Earlier this week, Facebook founder Mark Zuckerberg publicly stated that he will be donating 99 percent of his wealth (posting the announcement next to a picture of his newborn daughter) and praise for his altruism flooded the Internet. But that assessment simply isn’t correct—there’s very little that’s actually altruistic about Zuckerberg’s plan. Welcome to the new Gilded Age.

Much of Zuckerberg’s assets lie in Facebook stock–around 45 billion dollars’ worth. Specifically, Zuckerberg said he would bequeath much of his Facebook shares to “further the mission of advancing human potential and promoting equality by means of philanthropic, public advocacy and other activities for the public good.”

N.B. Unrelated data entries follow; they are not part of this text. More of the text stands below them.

(* ===== verification/XThread.v ===== *)
(** * Threads and mutexes ([xcalls/x_pthread_create.c],
      [x_pthread_mutex_init.c], [x_pthread_mutex_lock.c],
      [x_pthread_mutex_unlock.c])

    A thread made in a transaction starts at once, but waits on the lock of its
    control block until the transaction ends: the commit action opens the lock,
    the undo action clears the start routine and opens the lock.  A mutex is
    locked at once with [trylock], and unlocked by the undo action; an unlock is
    deferred to commit. *)

From S2P Require Import Prelude Dll Pool HashTable Buffer Actions World Tx Sentinel Koa XFile XDir.

Section xthread.
Context {PF : Platform}.

(** ** [x_pthread_create] *)

Definition block_get (b : Z) : M world x_pthread_create_control_block_t :=
  do w <- m_get ;; m_deref (w_blocks w !! b).
Definition block_put (b : Z) (cb : x_pthread_create_control_block_t) : M world unit :=
  m_modify (fun w => set_blocks (<[b := cb]> (w_blocks w)) w).

Definition run_x_pthread_create_commit (control_block : Z) : M world Z :=
  do cb <- block_get control_block ;;
  block_put control_block (ControlBlock false (start cb) (cb_arg cb)) ;;;
  m_ret 0.

Definition run_x_pthread_create_undo (control_block : Z) : M world Z :=
  do cb <- block_get control_block ;;
  block_put control_block (ControlBlock false None (cb_arg cb)) ;;;
  m_ret 0.

(** The child: the call it makes, if any. It frees the block. *)
Definition x_pthread_create_start_indirection (control_block : Z) : M world (option (Z * Z)) :=
  do cb <- block_get control_block ;;
  let myarg := cb_arg cb in
  if start_lock cb then m_block else
  block_put control_block (ControlBlock true (start cb) (cb_arg cb)) ;;;
  do cb <- block_get control_block ;;
  m_modify (fun w => set_blocks (delete control_block (w_blocks w)) w) ;;;
  match start cb with
  | Some start_routine => m_ret (Some (start_routine, myarg))
  | None => m_ret None
  end.

(** [control_block] is what [MALLOC] returns; it is written unchecked. What
    [pthread_create] returns is not looked at in a transaction. *)
Definition x_pthread_create_tx (txd : Z) (control_block : option Z) (start_routine arg : Z)
    (result : option Z) : M world (Z * Z) :=
  do b <- m_deref control_block ;;
  block_put b (ControlBlock true (Some start_routine) arg) ;;;
  do _ <- libc (pthread_create indirection_ptr b) ;;
  do _ <- txc_tx_register_commit_action txd (x_pthread_create_commit b) result
            TXC_TX_REGULAR_COMMIT_ACTION_ORDER ;;
  do _ <- txc_tx_register_undo_action txd (x_pthread_create_undo b) result
            TXC_TX_REGULAR_UNDO_ACTION_ORDER ;;
  m_ret (0, 0).

(** [if ((ret = call()) != 0) local_result = ret;] *)
Definition code (call : M world Z) : M world (Z * Z) := do ret <- call ;; m_ret (ret, ret).

Definition x_pthread_create (txd : Z) (control_block : option Z) (start_routine arg : Z)
    (result : option Z) : M world Z :=
  do x <- txc_tx_get_xactstate txd ;;
  finish result
    match x with
    | TXC_XACTSTATE_TRANSACTIONAL_RETRYABLE =>
        x_pthread_create_tx txd control_block start_routine arg result
    | TXC_XACTSTATE_TRANSACTIONAL_IRREVOCABLE | TXC_XACTSTATE_NONTRANSACTIONAL =>
        code (libc (pthread_create start_routine arg))
    end.

(** ** Mutexes *)

Definition x_pthread_mutex_init (txd mutex : Z) (result : option Z) : M world Z :=
  do _ <- txc_tx_get_xactstate txd ;;
  finish result (code (libc (pthread_mutex_init mutex))).

(** A lock that is held makes the thread wait. *)
Definition mutex_lock (mutex : Z) : M world Z := fun w =>
  match pthread_mutex_lock mutex (w_kernel w) with
  | Some (ret, k) => Ret ret (set_kernel k w)
  | None => Block
  end.

Definition run_x_pthread_mutex_lock_undo (mutex : Z) : M world Z := libc (pthread_mutex_unlock mutex).

Definition x_pthread_mutex_lock_tx (txd mutex : Z) (result : option Z) : M world (Z * Z) :=
  malloc_or_exit txd (sizeof sz_x_undo_args_t) ;;;
  do ret <- libc (pthread_mutex_trylock mutex) ;;
  if bool_decide (ret <> 0) then txc_tx_abort_transaction txd TXC_ABORTREASON_BUSYTXLOCK
  else
    do _ <- txc_tx_register_undo_action txd (x_pthread_mutex_lock_undo mutex) result
              TXC_TX_REGULAR_UNDO_ACTION_ORDER ;;
    m_ret (ret, 0).

Definition x_pthread_mutex_lock (txd mutex : Z) (result : option Z) : M world Z :=
  do x <- txc_tx_get_xactstate txd ;;
  finish result
    match x with
    | TXC_XACTSTATE_TRANSACTIONAL_RETRYABLE => x_pthread_mutex_lock_tx txd mutex result
    | TXC_XACTSTATE_TRANSACTIONAL_IRREVOCABLE | TXC_XACTSTATE_NONTRANSACTIONAL => code (mutex_lock mutex)
    end.

Definition run_x_pthread_mutex_unlock_commit (mutex : Z) : M world Z := libc (pthread_mutex_unlock mutex).

Definition x_pthread_mutex_unlock_tx (txd mutex : Z) (result : option Z) : M world (Z * Z) :=
  malloc_or_exit txd (sizeof sz_x_commit_args_t) ;;;
  do _ <- txc_tx_register_commit_action txd (x_pthread_mutex_unlock_commit mutex) result
            TXC_TX_REGULAR_COMMIT_ACTION_ORDER ;;
  m_ret (0, 0).

Definition x_pthread_mutex_unlock (txd mutex : Z) (result : option Z) : M world Z :=
  do x <- txc_tx_get_xactstate txd ;;
  finish result
    match x with
    | TXC_XACTSTATE_TRANSACTIONAL_RETRYABLE => x_pthread_mutex_unlock_tx txd mutex result
    | TXC_XACTSTATE_TRANSACTIONAL_IRREVOCABLE | TXC_XACTSTATE_NONTRANSACTIONAL =>
        code (libc (pthread_mutex_unlock mutex))
    end.
End xthread.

In order to dole out these shares in the name of philanthropy, Zuckerberg chose to create a limited liability company called Chan Zuckerberg Initiative LLC. Creating an LLC like this is an alternative to creating a charitable foundation, which would be subject to oversight and taxes. In other words, he pledged to move his money from one of his companies to another one of his companies and avoid paying taxes on it.

Because it is an LLC rather than a charitable foundation, Chan Zuckerberg Initiative LLC is free to invest in for-profit companies, make political donations and lobby for changes in law. Essentially, he can continue doing whatever he wants to do with his money. This is, all in all, a shrewd business practice that saves him loads of money that he would otherwise be forking over to the government in taxes, but it’s not exactly what you’d call “charity.”

It’s not exactly an unfamiliar move, either. The Waltons—the family who own Walmart—are notorious for using every available tax loophole to prevent any of their vast $100 billion fortune from leaving their family, and Zuckerberg’s recent announcement appears to be following the Walton playbook pretty closely. One major difference is that while the Waltons tie up their money in “charitable” trusts, Zuckerberg has taken it a step further. Why? Because charitable trusts are required to spend a certain amount of money on charity every year. Instead, Zuckerberg’s LLC will be able to spend money on whatever it pleases.

“What’s most important to us is the flexibility to give to the organizations that will do the best work,” Zuckerberg said. “Regardless of how they’re structured.”

Assuming the best case scenario (that much of Zuckerberg’s wealth will actually go to charity), where exactly will it go? That is unclear, despite Zuckerberg’s bullet-point explanations of what he means by “advancing human potential”:

  • Advancing human potential is about pushing the boundaries on how great a human life can be.
  • Can you learn and experience 100 times more than we do today?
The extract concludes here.